Start of LISTED ENTRIES
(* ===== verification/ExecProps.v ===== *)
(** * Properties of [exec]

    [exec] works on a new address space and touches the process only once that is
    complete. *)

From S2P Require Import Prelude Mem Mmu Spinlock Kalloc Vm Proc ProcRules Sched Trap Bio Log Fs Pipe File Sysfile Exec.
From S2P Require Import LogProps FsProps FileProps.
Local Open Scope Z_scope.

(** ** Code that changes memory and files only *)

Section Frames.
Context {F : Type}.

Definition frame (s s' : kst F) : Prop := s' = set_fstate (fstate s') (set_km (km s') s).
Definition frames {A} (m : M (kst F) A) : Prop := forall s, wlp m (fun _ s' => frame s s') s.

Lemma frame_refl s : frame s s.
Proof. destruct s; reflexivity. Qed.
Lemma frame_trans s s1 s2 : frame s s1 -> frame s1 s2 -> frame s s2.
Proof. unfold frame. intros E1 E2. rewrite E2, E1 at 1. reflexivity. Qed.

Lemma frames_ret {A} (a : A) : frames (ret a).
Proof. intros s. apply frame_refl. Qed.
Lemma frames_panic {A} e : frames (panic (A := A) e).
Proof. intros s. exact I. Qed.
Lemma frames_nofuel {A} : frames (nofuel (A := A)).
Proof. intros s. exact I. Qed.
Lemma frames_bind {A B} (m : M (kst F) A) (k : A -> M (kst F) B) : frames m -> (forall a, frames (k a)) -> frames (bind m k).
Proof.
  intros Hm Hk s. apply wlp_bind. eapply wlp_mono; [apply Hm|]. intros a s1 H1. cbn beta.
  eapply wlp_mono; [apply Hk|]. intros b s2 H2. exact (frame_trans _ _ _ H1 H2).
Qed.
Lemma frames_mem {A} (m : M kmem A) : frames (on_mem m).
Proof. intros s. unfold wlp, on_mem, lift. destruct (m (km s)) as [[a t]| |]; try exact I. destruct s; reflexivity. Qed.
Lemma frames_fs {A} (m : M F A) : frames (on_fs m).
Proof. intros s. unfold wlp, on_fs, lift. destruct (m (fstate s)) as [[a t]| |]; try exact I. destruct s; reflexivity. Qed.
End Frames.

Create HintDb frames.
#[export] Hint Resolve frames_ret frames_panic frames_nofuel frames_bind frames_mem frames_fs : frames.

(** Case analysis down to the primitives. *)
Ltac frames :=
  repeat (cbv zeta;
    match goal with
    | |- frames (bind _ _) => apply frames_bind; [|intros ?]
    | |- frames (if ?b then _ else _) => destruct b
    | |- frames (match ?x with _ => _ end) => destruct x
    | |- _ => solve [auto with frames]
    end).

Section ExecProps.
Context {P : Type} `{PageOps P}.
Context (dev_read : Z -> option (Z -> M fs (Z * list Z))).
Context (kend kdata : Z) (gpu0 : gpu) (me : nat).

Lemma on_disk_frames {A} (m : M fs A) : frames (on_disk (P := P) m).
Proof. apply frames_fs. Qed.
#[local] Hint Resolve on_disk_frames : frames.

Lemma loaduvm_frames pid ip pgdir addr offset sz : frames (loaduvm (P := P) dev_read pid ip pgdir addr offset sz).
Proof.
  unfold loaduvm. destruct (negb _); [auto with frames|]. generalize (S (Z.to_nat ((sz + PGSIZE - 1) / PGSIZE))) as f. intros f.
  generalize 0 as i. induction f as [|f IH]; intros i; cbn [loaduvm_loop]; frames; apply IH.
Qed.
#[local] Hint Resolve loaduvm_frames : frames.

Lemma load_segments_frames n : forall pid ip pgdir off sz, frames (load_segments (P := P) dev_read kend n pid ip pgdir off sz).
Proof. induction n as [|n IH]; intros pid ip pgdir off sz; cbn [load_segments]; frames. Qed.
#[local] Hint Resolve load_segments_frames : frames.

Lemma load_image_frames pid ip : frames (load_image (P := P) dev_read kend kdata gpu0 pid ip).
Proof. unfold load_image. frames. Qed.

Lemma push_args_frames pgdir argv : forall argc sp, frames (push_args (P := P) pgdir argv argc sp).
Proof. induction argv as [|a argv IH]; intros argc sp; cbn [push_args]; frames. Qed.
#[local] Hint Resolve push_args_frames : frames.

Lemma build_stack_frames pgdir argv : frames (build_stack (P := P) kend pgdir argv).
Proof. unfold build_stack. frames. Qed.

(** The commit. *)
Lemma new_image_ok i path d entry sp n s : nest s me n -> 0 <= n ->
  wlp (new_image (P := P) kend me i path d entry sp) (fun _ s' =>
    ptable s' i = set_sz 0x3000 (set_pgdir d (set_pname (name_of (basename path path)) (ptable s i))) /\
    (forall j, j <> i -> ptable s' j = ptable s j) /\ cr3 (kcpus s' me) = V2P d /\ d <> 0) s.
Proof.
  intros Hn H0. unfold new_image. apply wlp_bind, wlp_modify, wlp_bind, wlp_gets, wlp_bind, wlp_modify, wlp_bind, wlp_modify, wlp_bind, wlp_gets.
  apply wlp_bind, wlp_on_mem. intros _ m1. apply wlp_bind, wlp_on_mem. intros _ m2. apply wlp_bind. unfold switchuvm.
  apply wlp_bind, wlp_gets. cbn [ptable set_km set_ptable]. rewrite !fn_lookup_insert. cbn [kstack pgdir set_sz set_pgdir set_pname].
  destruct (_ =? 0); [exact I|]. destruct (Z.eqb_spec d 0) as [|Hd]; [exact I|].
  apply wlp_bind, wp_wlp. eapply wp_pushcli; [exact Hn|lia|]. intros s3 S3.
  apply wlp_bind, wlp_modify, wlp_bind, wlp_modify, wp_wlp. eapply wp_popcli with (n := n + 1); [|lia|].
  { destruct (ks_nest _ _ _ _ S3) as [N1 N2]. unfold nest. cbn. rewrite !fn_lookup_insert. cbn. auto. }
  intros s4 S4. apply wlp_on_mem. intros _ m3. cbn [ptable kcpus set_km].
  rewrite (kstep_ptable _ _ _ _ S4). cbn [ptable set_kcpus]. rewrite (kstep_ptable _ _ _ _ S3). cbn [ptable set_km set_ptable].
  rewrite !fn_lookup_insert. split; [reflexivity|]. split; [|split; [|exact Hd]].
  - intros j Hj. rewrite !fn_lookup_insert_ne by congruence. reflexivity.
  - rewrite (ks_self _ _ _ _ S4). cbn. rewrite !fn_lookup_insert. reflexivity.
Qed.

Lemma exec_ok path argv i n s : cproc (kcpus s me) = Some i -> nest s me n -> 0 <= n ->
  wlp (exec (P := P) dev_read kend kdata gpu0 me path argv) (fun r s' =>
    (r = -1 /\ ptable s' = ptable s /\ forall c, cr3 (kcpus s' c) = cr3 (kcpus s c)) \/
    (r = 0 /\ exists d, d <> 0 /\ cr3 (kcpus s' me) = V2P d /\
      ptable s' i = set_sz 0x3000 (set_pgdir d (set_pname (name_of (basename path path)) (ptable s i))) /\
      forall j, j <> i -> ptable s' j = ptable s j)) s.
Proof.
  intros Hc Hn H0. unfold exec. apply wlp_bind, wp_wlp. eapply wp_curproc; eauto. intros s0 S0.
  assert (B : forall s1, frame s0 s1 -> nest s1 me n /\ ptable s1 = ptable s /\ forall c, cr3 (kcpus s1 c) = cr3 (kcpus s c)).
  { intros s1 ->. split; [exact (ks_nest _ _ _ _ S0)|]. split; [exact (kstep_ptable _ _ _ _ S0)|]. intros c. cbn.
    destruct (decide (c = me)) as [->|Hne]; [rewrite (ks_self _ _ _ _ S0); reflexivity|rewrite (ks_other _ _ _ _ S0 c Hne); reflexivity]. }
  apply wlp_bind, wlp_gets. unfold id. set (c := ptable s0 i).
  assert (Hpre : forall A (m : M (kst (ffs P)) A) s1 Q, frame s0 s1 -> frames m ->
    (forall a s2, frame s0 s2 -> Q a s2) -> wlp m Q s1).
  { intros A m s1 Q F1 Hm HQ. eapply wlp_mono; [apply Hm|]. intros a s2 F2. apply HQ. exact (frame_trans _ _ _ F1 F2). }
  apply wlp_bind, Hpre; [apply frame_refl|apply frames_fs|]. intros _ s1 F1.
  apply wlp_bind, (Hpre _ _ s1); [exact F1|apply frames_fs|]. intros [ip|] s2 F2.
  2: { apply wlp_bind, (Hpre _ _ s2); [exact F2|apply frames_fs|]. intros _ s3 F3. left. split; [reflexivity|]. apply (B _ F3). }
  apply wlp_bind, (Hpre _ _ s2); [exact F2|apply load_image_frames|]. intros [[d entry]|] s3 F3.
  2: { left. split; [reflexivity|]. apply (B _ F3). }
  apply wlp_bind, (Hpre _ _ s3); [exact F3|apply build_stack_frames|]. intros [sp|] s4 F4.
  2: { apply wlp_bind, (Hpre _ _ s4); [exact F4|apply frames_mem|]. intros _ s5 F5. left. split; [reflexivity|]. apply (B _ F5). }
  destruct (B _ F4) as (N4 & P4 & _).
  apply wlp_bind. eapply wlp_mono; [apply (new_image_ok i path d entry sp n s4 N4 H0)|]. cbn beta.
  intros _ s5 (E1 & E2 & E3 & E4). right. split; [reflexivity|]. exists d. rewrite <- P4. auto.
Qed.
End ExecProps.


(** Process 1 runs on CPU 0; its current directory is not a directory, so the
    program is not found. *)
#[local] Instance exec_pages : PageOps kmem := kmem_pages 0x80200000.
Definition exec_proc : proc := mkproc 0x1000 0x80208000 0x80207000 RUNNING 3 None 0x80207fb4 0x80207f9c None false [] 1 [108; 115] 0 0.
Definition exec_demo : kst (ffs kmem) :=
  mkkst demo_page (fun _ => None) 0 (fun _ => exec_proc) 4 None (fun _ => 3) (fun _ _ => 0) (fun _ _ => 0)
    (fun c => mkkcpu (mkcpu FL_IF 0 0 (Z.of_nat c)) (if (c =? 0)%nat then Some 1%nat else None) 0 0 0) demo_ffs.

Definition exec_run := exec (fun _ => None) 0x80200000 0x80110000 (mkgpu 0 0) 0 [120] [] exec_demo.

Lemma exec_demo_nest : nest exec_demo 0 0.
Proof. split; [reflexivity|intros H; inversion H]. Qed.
End of LISTED ENTRIES
● **WORK REQUEST**
Each line of the data that contains "Import" belongs in the answer.

● **SOLUTION FOR THIS EXERCISE**
From S2P Require Import Prelude Mem Mmu Spinlock Kalloc Vm Proc ProcRules Sched Trap Bio Log Fs Pipe File Sysfile Exec.
From S2P Require Import LogProps FsProps FileProps.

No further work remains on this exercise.